This model, sometimes referred to as the Drake model for Dartmouth researcher Bob Drake, MD, takes the stance that both the substance abuse/dependence and psychiatric illness need to be treated at the same time and in an integrated fashion. While this makes intuitive sense, it does represent a turnaround in treatment practice. Up until very recently, and there are still many proponents of this approach, it was believed that you had to get one under control before you could start to work on the other issue.
In the dual diagnosis model, the approach to treatment is person-centered and incorporates the concepts of stages of change theory. That is, when someone is trying to change a behavior, they go through typical stages that include:
• Pre-contemplation: “I don’t have a problem.”
• Contemplation: “This could be a problem.”
• Planning: “What can I do about this?”
• Action: “I’m changing my behavior to make the problem go away, or at least be less.”
• Consolidation of gains, sometimes referred to as relapse prevention
• Termination, the problem is no longer an issue
In the DD model, having an appreciation for where someone is, related to wanting to change a behavior, guides treatment.
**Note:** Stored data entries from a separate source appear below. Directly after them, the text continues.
Lemma Apply_no_prefix (opts : list AnalysisRunOption) (st : State) :
  forallb (λ opt, negb (is_WithNamePrefix opt)) opts = true →
  NamePrefix (acc (Apply opts st)) = NamePrefix (acc st).
Proof.
  revert st. induction opts as [|opt opts IH]; intros st H; simpl; [done|].
  simpl in H. apply andb_prop in H as [Ho H]. rewrite IH by done.
  destruct opt as [o|o|o|o]; simpl; try done.
  unfold WithExtraLabels_ApplyToAnalysisRun. by destruct (ExtraLabels (acc st)).
Qed.

Lemma Apply_no_suffix (opts : list AnalysisRunOption) (st : State) :
  forallb (λ opt, negb (is_WithNameSuffix opt)) opts = true →
  NameSuffix (acc (Apply opts st)) = NameSuffix (acc st).
Proof.
  revert st. induction opts as [|opt opts IH]; intros st H; simpl; [done|].
  simpl in H. apply andb_prop in H as [Ho H]. rewrite IH by done.
  destruct opt as [o|o|o|o]; simpl; try done.
  unfold WithExtraLabels_ApplyToAnalysisRun. by destruct (ExtraLabels (acc st)).
Qed.

(** ** The name stays within the platform's limit *)

(** C1. Whatever options are applied to a zero-valued accumulator, the name
    built from it fits: len(NamePrefix) + 1 + 26 + 1 + len(NameSuffix) <= 253,
    the prefix being capped at maxNamePrefixLength = 218 and the suffix at
    maxNameSuffixLength = 7. *)
Theorem name_length_within_limit (opts : list AnalysisRunOption) (h : heap) :
  let o := acc (Apply opts (fresh h)) in
  len (NamePrefix o) + 1 + 26 + 1 + len (NameSuffix o) <= 253 ∧
  len (NamePrefix o) <= 218 ∧
  len (NameSuffix o) <= 7 ∧
  maxNamePrefixLength = 218 ∧
  maxNameSuffixLength = 7.
Proof.
  intros o.
  assert (H : capped o).
  { apply Apply_capped. split; by vm_compute. }
  destruct H as [Hp Hs].
  change maxNamePrefixLength with 218 in *.
  change maxNameSuffixLength with 7 in *.
  repeat split; lia.
Qed.
(** * Slab placement engine of the renterd worker

    A shallow embedding of [parallelUploadSlab], [uploadSlab],
    [parallelDownloadSlab], [downloadSlab], [slabsForDownload],
    [deleteSlabs] and [migrateSlab] (package worker), with the goroutine
    fan-out modelled as a pool of publications from which a schedule picks
    the next one received. *)

From Stdlib Require Import ZArith Lia String.
From Stdlib.Strings Require Import Byte.
From stdpp Require Import base numbers option list gmap sets.

Open Scope Z_scope.

(** ** Data model *)

(** [types.PublicKey], [types.Hash256] and [types.FileContractID] are 32-byte
    arrays; they are read here as the 256-bit number they spell, so that the
    Go zero value [types.Hash256{}] is [0]. *)
Abbreviation PublicKey := N (only parsing).
Abbreviation Hash256 := N (only parsing).
Abbreviation FileContractID := N (only parsing).
Abbreviation EncryptionKey := N (only parsing).

Definition zeroHash : Hash256 := 0%N.
Definition zeroKey : PublicKey := 0%N.

(** [api.ContractMetadata], as far as the worker reads it. *)
Record ContractMetadata := mkContract {
  ID : FileContractID;
  HostKey : PublicKey;
  HostIP : string
}.

(** [object.Sector] *)
Record Sector := mkSector {
  Host : PublicKey;
  Root : Hash256
}.

(** [object.Slab] *)
Record Slab := mkSlab {
  Key : EncryptionKey;
  MinShards : Z;          (* uint8 *)
  Shards : list Sector
}.

(** [object.SlabSlice] *)
Record SlabSlice := mkSlabSlice {
  slab : Slab;
  Offset : Z;             (* uint32 *)
  Length : Z              (* uint32 *)
}.

#[global] Instance ContractMetadata_inhabited : Inhabited ContractMetadata :=
  populate (mkContract 0%N 0%N EmptyString).
#[global] Instance Sector_inhabited : Inhabited Sector :=
  populate (mkSector zeroKey zeroHash).
#[global] Instance Sector_eq_dec : EqDecision Sector.
Proof. solve_decision. Defined.
#[global] Instance ContractMetadata_eq_dec : EqDecision ContractMetadata.
Proof. solve_decision. Defined.

(** ** Errors *)

(** Go error values: the sentinels of the package and of [io], opaque errors
    made by [errors.New] elsewhere, and [fmt.Errorf] wrapping with [%w]. *)
Inductive error :=
| errUnusedHost
| errDownloadSectorTimeout
| errUploadSectorTimeout
| errEOF
| errUnexpectedEOF
| errNew (msg : string)
| errWrap (msg : string) (inner : error).

#[global] Instance error_eq_dec : EqDecision error.
Proof. solve_decision. Defined.

(** [errors.Is]: the chain of wrapped errors contains the target sentinel. *)
Fixpoint errors_Is (e target : error) : bool :=
  if decide (e = target) then true
  else match e with
       | errWrap _ inner => errors_Is inner target
       | _ => false
       end.

(** Modelled from the spec: [HostError] and [HostErrorSet] are declared in a
    file of package worker that is not among the sources; a [HostError] pairs
    a host identity with an error and unwraps to that error, a
    [HostErrorSet] is the accumulated collection of them. *)
Record HostError := mkHostError {
  he_HostKey : PublicKey;
  he_Err : error
}.
Abbreviation HostErrorSet := (list HostError) (only parsing).

Definition HostError_Is (he : HostError) (target : error) : bool :=
  errors_Is (he_Err he) target.

(** What a batch returns instead of its result: the precondition failure made
    with [fmt.Errorf] / [errors.New], or the accumulated host errors. *)
Inductive batch_error :=
| NotEnoughHosts (have need : nat)
| HostErrors (errs : HostErrorSet).

(** The outcome of a call: its value, the error it returns, or a panic. *)
Inductive result (E A : Type) :=
| Ok (a : A)
| Err (e : E)
| Panic (msg : string).
Arguments Ok {E A} a.
Arguments Err {E A} e.
Arguments Panic {E A} msg.

Definition contractLockingUploadPriority : Z := 1.
Definition contractLockingDownloadPriority : Z := 2.

(** ** Channels and the collecting loop *)

(** What running a Go loop that receives from a channel comes to. *)
Inductive run (A : Type) :=
| Done (a : A)          (* the loop condition became false *)
| Blocked (a : A)       (* the receive blocks forever: nothing is published *)
| Starved (a : A).      (* the schedule ended before the loop did *)
Arguments Done {A} a.
Arguments Blocked {A} a.
Arguments Starved {A} a.

Definition run_val {A} (r : run A) : A :=
  match r with Done a | Blocked a | Starved a => a end.

(** What the code does with the state the loop leaves. *)
Definition run_map {A B} (f : A -> B) (r : run A) : run B :=
  match r with
  | Done a => Done (f a)
  | Blocked a => Blocked (f a)
  | Starved a => Starved (f a)
  end.
(** * Rich-text command dispatch of [useRichTextSetup.js]

    A shallow embedding of
    [packages/outline-react/src/shared/useRichTextSetup.js]: the table of
    input-event bindings, the lifecycle helpers ([initParagraph],
    [initEditor], [clearEditor], the mount effect of [useRichTextSetup])
    and the ['command'] listener with its cases.

    The file imports most of what it calls from the [outline] package.
    Those collaborators are not part of this file's source; they are
    either taken as parameters (the text-editing methods of the selection
    object, the arrow-key predicate, [getTextContent]) or given a small
    definition that follows the written specification of the interface
    (node attributes, [editor.update], [editor.execCommand]). Each such
    definition says so in its comment. *)

From stdpp Require Import gmap strings list.
From Stdlib Require Import ZArith Ascii String.

Local Open Scope string_scope.
Local Open Scope Z_scope.

(** ** JavaScript values that travel as command payloads *)

(** A raw key event.  [preventDefault] mutates the event object; the set of
    events whose default was suppressed is kept in the world, keyed by
    [eventId]. *)
Record KeyboardEvent := mkKeyboardEvent {
  eventId : N;
  shiftKey : bool
}.

Inductive JSValue :=
| JSUndefined
| JSBoolean (b : bool)
| JSString (s : string)
| JSKeyboardEvent (e : KeyboardEvent).

(** JavaScript [ToBoolean] on the payload values above. *)
Definition truthy (v : JSValue) : bool :=
  match v with
  | JSUndefined => false
  | JSBoolean b => b
  | JSString s => negb (String.eqb s "")
  | JSKeyboardEvent _ => true
  end.

Inductive Exception :=
| InvariantViolation (message : string)
| TypeError (message : string).

(** [s[i]] on a JavaScript string: a character inside the string, and
    [undefined] (here [None]) for every index outside [0, length). *)
Definition charAt (s : string) (i : Z) : option ascii :=
  if (0 <=? i) && (i <? Z.of_nat (String.length s))
  then String.get (Z.to_nat i) s
  else None.

(** [character === '\t'] *)
Definition isTab (character : option ascii) : bool :=
  match character with
  | Some c => Ascii.eqb c "009"%char
  | None => false
  end.

(** ** Document model *)

Abbreviation NodeKey := N.

Definition rootKey : NodeKey := 0%N.

Inductive NodeType :=
| RootNode | ParagraphNode | HeadingNode | ListNode | ListItemNode
| QuoteNode | CodeNode | TextNode | LineBreakNode.

Record OutlineNode := mkNode {
  __type : NodeType;
  __parent : option NodeKey;
  __children : list NodeKey;
  __indent : Z;
  __format : JSValue;
  __text : string
}.

Definition withParent (n : OutlineNode) (parent : option NodeKey) : OutlineNode :=
  {| __type := __type n; __parent := parent; __children := __children n;
     __indent := __indent n; __format := __format n; __text := __text n |}.

Definition withChildren (n : OutlineNode) (children : list NodeKey)
  : OutlineNode :=
  {| __type := __type n; __parent := __parent n; __children := children;
     __indent := __indent n; __format := __format n; __text := __text n |}.

Definition withIndent (n : OutlineNode) (indent : Z) : OutlineNode :=
  {| __type := __type n; __parent := __parent n; __children := __children n;
     __indent := indent; __format := __format n; __text := __text n |}.

Definition withFormat (n : OutlineNode) (format : JSValue) : OutlineNode :=
  {| __type := __type n; __parent := __parent n; __children := __children n;
     __indent := __indent n; __format := format; __text := __text n |}.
It’s an attempt to match the person with interventions that are more likely to help. A good example of this might be someone who is currently manic and abusing cocaine and alcohol. They might not think there’s any problem whatsoever (a precontemplation stage of change), thus for this person, interventions might include hospitalization, medication, and possibly detoxification. Three months later, this same person might be in a stable mood but struggling with cocaine cravings and occasional relapses with alcohol, despite trying to be abstinent (an action stage of change). Interventions at this point might include an outpatient substance abuse program and twelve-step self help groups such as Alcoholics Anonymous (AA), Narcotics Anonymous (NA) and/or Cocaine Anonymous (CA).
DD treatment relies heavily on a therapeutic technique called motivational interviewing or motivational enhancement that keys in to the person’s stage of change and helps her move forward.